Diário – “Prét-à-Porter” fez uma “faxina” na cenografia. Você se imagina trabalhando assim com Antunes?
Serroni – E não foi só na ceriografia. Radicalizou na iluminaçao, no som, no figurino e, segundo li, o Antunes radicalizou até com o trabalho dele para ficar mais distante, dar liberdade. Eu podia até continuar no CPT, de uma outra forma, mas não seria coerente. Lá é uma coisa do Antunes. A cenografia lá dentro vai ser sempre uma parte do todo. Eu preciso que a cenografia seja o todo. Neste momento, estou com a cabeça aqui no Espaço Cenográfico, esqueci um pouco o CPT. Mas continuo torcendo por ele, que afinal é o grande centro de pesquisa teatral no país.
Diário – Quando participou pela primeira vez da Quadrienal de Cenografia de Praga (87), você declarou que o Brasil estava pelo menos 20 anos atrasados. Evoluímos?
Serroni – A gente cresceu muito. Principalmente em relação à luz e à arquitetura teatral. Hoje, está se dando muita importância aos projetos de construção. Acabamos de ganhar três ótimos teatros: o Sesc Vila Mariana, o Alfa Real e o São Pedro, que foi reformado. E todos tiveram assessoria cênica.
Diário – Pode-se falar em uma linguagem cenográfica brasileira?
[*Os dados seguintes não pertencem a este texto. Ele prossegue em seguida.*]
(** The walk over a prefix of the entries: the declared set held, the
    world and the events after the last of them, or [None] when one of
    them made [reencryptPath] return. *)
Fixpoint walkPrefix (pre : list FileInfo) (gpgId : list string) (w : W)
  : option (list string * W * list Event) :=
  match pre with
  | [] => Some (gpgId, w, [])
  | entry :: rest =>
      let '(r, w1, t1) := reencryptEntry sys cfg entry gpgId w in
      match fst r with
      | Returned => None
      | NextEntry =>
          match walkPrefix rest (snd r) w1 with
          | Some (g2, w2, t2) => Some (g2, w2, t1 ++ t2)
          | None => None
          end
      end
  end.

(** The part of [reencryptPath] before the loop. *)
Definition prologue (dir : string) : Act W unit :=
  (emit (StatusMsg ("Re-encrypting from folder " +++ dir) 3000) ;;
   emit StartReencryptPath ;;
   if autoPull cfg then
     emit (StatusMsg "Updating password-store" 2000) ;;
     GitPull_b sys cfg
   else ret tt)%act.

(** The part of [reencryptPath] after a loop that ran to its end. *)
Definition epilogueEvents : list Event :=
  if autoPush cfg then
    [StatusMsg "Updating password-store" 2000;
     Execute GIT_PUSH (passStore cfg) (gitExecutable cfg) ["push"]
             EmptyString;
     EndReencryptPath]
  else [EndReencryptPath].

End WalkVocabulary.

(** ** A small concrete world

    An in-memory store with a toy encryption tool, used to run the
    operations on concrete inputs. *)

Module Toy.

(** A ciphertext file: who can read it, what it holds, and whether the
    operator owns a matching secret key. *)
Record Blob := mkBlob {
  encryptedFor : list string;
  plaintext : string;
  decryptable : bool
}.

Record World := mkWorld {
  blobs : list (string * Blob);       (* ciphertext files, in walk order *)
  texts : list (string * string);     (* plain files, e.g. .gpg-id *)
  unwritable : list string            (* paths that cannot be opened *)
}.

Fixpoint lookup {A} (k : string) (l : list (string * A)) : option A :=
  match l with
  | [] => None
  | (k', v) :: l' => if String.eqb k k' then Some v else lookup k l'
  end.

Fixpoint update {A} (k : string) (v : A) (l : list (string * A))
  : list (string * A) :=
  match l with
  | [] => [(k, v)]
  | (k', v') :: l' =>
      if String.eqb k k' then (k, v) :: l' else (k', v') :: update k v l'
  end.

Fixpoint join (sep : string) (l : list string) : string :=
  match l with
  | [] => EmptyString
  | [x] => x
  | x :: l' => x +++ sep +++ join sep l'
  end.

(** The directory part of a path: what precedes the last slash. *)
Definition dirName (p : string) : string :=
  match removelast (Qt.split (ascii_of_nat 47) p) with
  | [] => "."
  | pieces =>
      match join "/" pieces with
      | EmptyString => "/"
      | d => d
      end
  end.

(** The identifiers listed in the declaration of directory [dir]. *)
Definition declarationIn (w : World) (dir : string)
  : option (list string) :=
  match lookup (dir +++ "/.gpg-id") (texts w) with
  | Some content =>
      Some (filter (fun l => negb (Qt.isEmpty l)) (Qt.split LF content))
  | None => None
  end.
(** [str::trim().is_empty()]: every character is Unicode white space; the
    tests below are the UTF-8 encodings of the White_Space characters. *)
Definition byte_is (n : N) (c : ascii) : bool := (N_of_ascii c =? n)%N.
Definition ws1 (a : ascii) : bool := byte_in 9 13 a || byte_is 32 a.
Definition ws2 (a b : ascii) : bool := byte_is 194 a && (byte_is 133 b || byte_is 160 b).
Definition ws3 (a b c : ascii) : bool :=
  (byte_is 225 a && byte_is 154 b && byte_is 128 c)
  || (byte_is 226 a && byte_is 128 b
      && (byte_in 128 138 c || byte_is 168 c || byte_is 169 c || byte_is 175 c))
  || (byte_is 226 a && byte_is 129 b && byte_is 159 c)
  || (byte_is 227 a && byte_is 128 b && byte_is 128 c).

Fixpoint trim_is_empty (s : string) : bool :=
  match s with
  | EmptyString => true
  | String a s1 =>
      if ws1 a then trim_is_empty s1 else
      match s1 with
      | EmptyString => false
      | String b s2 =>
          if ws2 a b then trim_is_empty s2 else
          match s2 with
          | EmptyString => false
          | String c s3 => if ws3 a b c then trim_is_empty s3 else false
          end
      end
  end.

(** ** [BTreeMap<String, A>] in iteration order: by key, bytewise. *)
Definition key_le {A} (a b : string * A) : Prop := String.le a.1 b.1.
#[global] Instance key_le_dec {A} : RelDecision (@key_le A).
Proof. intros a b. unfold key_le. apply _. Defined.

Definition btree_entries {A} (m : gmap string A) : list (string * A) :=
  merge_sort key_le (map_to_list m).
Definition btree_values {A} (m : gmap string A) : list A := (btree_entries m).*2.

Lemma elem_of_btree_entries {A} (m : gmap string A) k x :
  (k, x) ∈ btree_entries m <-> m !! k = Some x.
Proof. unfold btree_entries. rewrite merge_sort_Permutation. apply elem_of_map_to_list. Qed.

Lemma elem_of_btree_values {A} (m : gmap string A) x :
  x ∈ btree_values m <-> exists k, m !! k = Some x.
Proof.
  unfold btree_values. rewrite list_elem_of_fmap. split.
  - intros ([k y] & -> & Hk). exists k. by apply elem_of_btree_entries.
  - intros [k Hk]. exists (k, x). by rewrite elem_of_btree_entries.
Qed.

Lemma btree_entries_keys_nodup {A} (m : gmap string A) : NoDup (btree_entries m).*1.
Proof. unfold btree_entries. rewrite merge_sort_Permutation. apply NoDup_fst_map_to_list. Qed.

(** The values of a map whose keys are a function of them. *)
Lemma btree_values_nodup {A} (key : A -> string) (m : gmap string A) :
  (forall k x, m !! k = Some x -> key x = k) -> NoDup (btree_values m).
Proof.
  intros Hk. apply (NoDup_fmap_1 key). unfold btree_values. rewrite <- list_fmap_compose.
  rewrite (list_fmap_ext _ fst); [apply btree_entries_keys_nodup|].
  intros n [k x] Hn. simpl. apply Hk, elem_of_btree_entries. by eapply list_elem_of_lookup_2.
Qed.

Lemma singleton_list {A} (l : list A) x : NoDup l -> x ∈ l -> (forall y, y ∈ l -> y = x) -> l = [x].
Proof.
  intros Hnd Hx Hall. destruct l as [|a l]; [by apply not_elem_of_nil in Hx|].
  rewrite (Hall a) in * by (by left). apply NoDup_cons in Hnd as [Hn _].
  destruct l as [|b l]; [done|]. exfalso. apply Hn.
  rewrite <- (Hall b) by (right; left). by left.
Qed.

(** ** Counting the values of a map *)
Definition count_list {A} (f : A -> bool) (l : list A) : nat :=
  length (filter (fun x => f x = true) l).
Definition count_map {A} (f : A -> bool) (m : gmap string A) : nat := count_list f (btree_values m).

Definition bit (b : bool) : nat := if b then 1%nat else 0%nat.

Lemma count_list_cons {A} (f : A -> bool) x l : count_list f (x :: l) = (bit (f x) + count_list f l)%nat.
Proof.
  unfold count_list. destruct (f x) eqn:E; [rewrite filter_cons_True by done|rewrite filter_cons_False by congruence];
    done.
Qed.

Lemma count_list_le {A} (f : A -> bool) l : (count_list f l <= length l)%nat.
Proof. apply length_filter. Qed.

#[global] Instance count_list_perm {A} (f : A -> bool) : Proper ((≡ₚ) ==> eq) (count_list f).
Proof. intros l1 l2 Hl. unfold count_list. by rewrite Hl. Qed.

Lemma btree_values_perm {A} (m : gmap string A) : btree_values m ≡ₚ (map_to_list m).*2.
Proof. unfold btree_values, btree_entries. by rewrite merge_sort_Permutation. Qed.

Lemma length_btree_values {A} (m : gmap string A) : length (btree_values m) = size m.
Proof. by rewrite btree_values_perm, length_fmap, length_map_to_list. Qed.

Lemma count_map_insert_fresh {A} (f : A -> bool) m k x :
  m !! k = None -> count_map f (<[k := x]> m) = (bit (f x) + count_map f m)%nat.
Proof.
  intros Hk. unfold count_map. rewrite !btree_values_perm, map_to_list_insert by done.
  simpl. apply count_list_cons.
Qed.

Lemma count_map_replace {A} (f : A -> bool) m k x y :
  m !! k = Some y ->
  (count_map f (<[k := x]> m) + bit (f y) = count_map f m + bit (f x))%nat.
Proof.
  intros Hk. rewrite <- insert_delete_eq.
  rewrite count_map_insert_fresh by apply lookup_delete_eq.
  rewrite <- (insert_delete_id m k y Hk) at 2.
  rewrite count_map_insert_fresh by apply lookup_delete_eq. lia.
Qed.
Lemma select_route_Ok p d c :
  select_route p d = Ok c -> c ∈ routes p /\ supports c d = true.
Proof.
  unfold select_route. intros H. res_inv.
  apply (List.find_some (fun c => supports c d)) in H as [Hin Hs].
  split; [by apply list_elem_of_In|done].
Qed.

(** A non-zero constrained amount obeys the rules it was constrained by. *)
Lemma constrain_withdrawal_spec requested rules :
  0 <= requested -> u256 (minimum rules) -> minimum rules <= maximum rules ->
  0 < multiple rules ->
  let amt := constrain_withdrawal requested rules in
  0 <= amt /\
  (amt <> 0 -> minimum rules <= amt <= maximum rules /\ amt mod multiple rules = 0).
Proof.
  intros Hr [Hmin _] Hle Hm. unfold constrain_withdrawal. simpl.
  destruct (Z.eqb_spec requested 0); [lia|].
  set (b := Z.min (Z.max requested (minimum rules)) (maximum rules)).
  pose proof (Z.mod_pos_bound b (multiple rules) Hm).
  destruct (Z.ltb_spec (b - b mod multiple rules) (minimum rules)); [lia|].
  split; [lia|]. intros _. split; [lia|].
  rewrite Zminus_mod_idemp_r, Z.sub_diag. done.
Qed.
Serroni – O que a gente ouve fora do país é que a nossa cenografia tem muita liberdade, é sempre meio festiva. Cada espetáculo, cada autor traz um olhar diferente. Não é o caso da cenografia alemã, por exemplo, que tem uma linguagem muito fechada, ainda que boa; mas tudo é muito estanque. A brasileira não. Duas horas antes da estréia, o cenógrafo está lá mexendo. Nosso trabalho é mais vivo. Também somos elogiados pelo uso de materiais simples, como jornal, sucata, sobra de cenários; a gente transforma muita coisa. Claro que o Brasil é enorme para se falar em uma linguagem brasileira. Mas, pelo que se vê em São Paulo, Rio, Recife ou João Pessoa, por exemplo, nosso palco não tem grandes maquinismos, aquela coisa pesada.
Diário – Quais são as especificidades do seu trabalho?
Serroni – Eu sempre fui um cenógrafo preocupado com a infra-estrutura para a cenografia, para a iluminação, para o espaço teatral. Me preocupo muito com a formação, com a mão de obra. Mas o centro é a experimentação. O Espaço Cenográfico vem preencher isso: um lugar para juntar as pessoas na descoberta de formas, materiais e novos caminhos para as artes cênicas. Uma das metas iniciais, por exemplo, é agregar mais a iluminação à cenografia. Há uma certa distância entre os profissionais. Ainda encaramos a luz só como iluminação e não como espaço, o que já ocorre em outros países.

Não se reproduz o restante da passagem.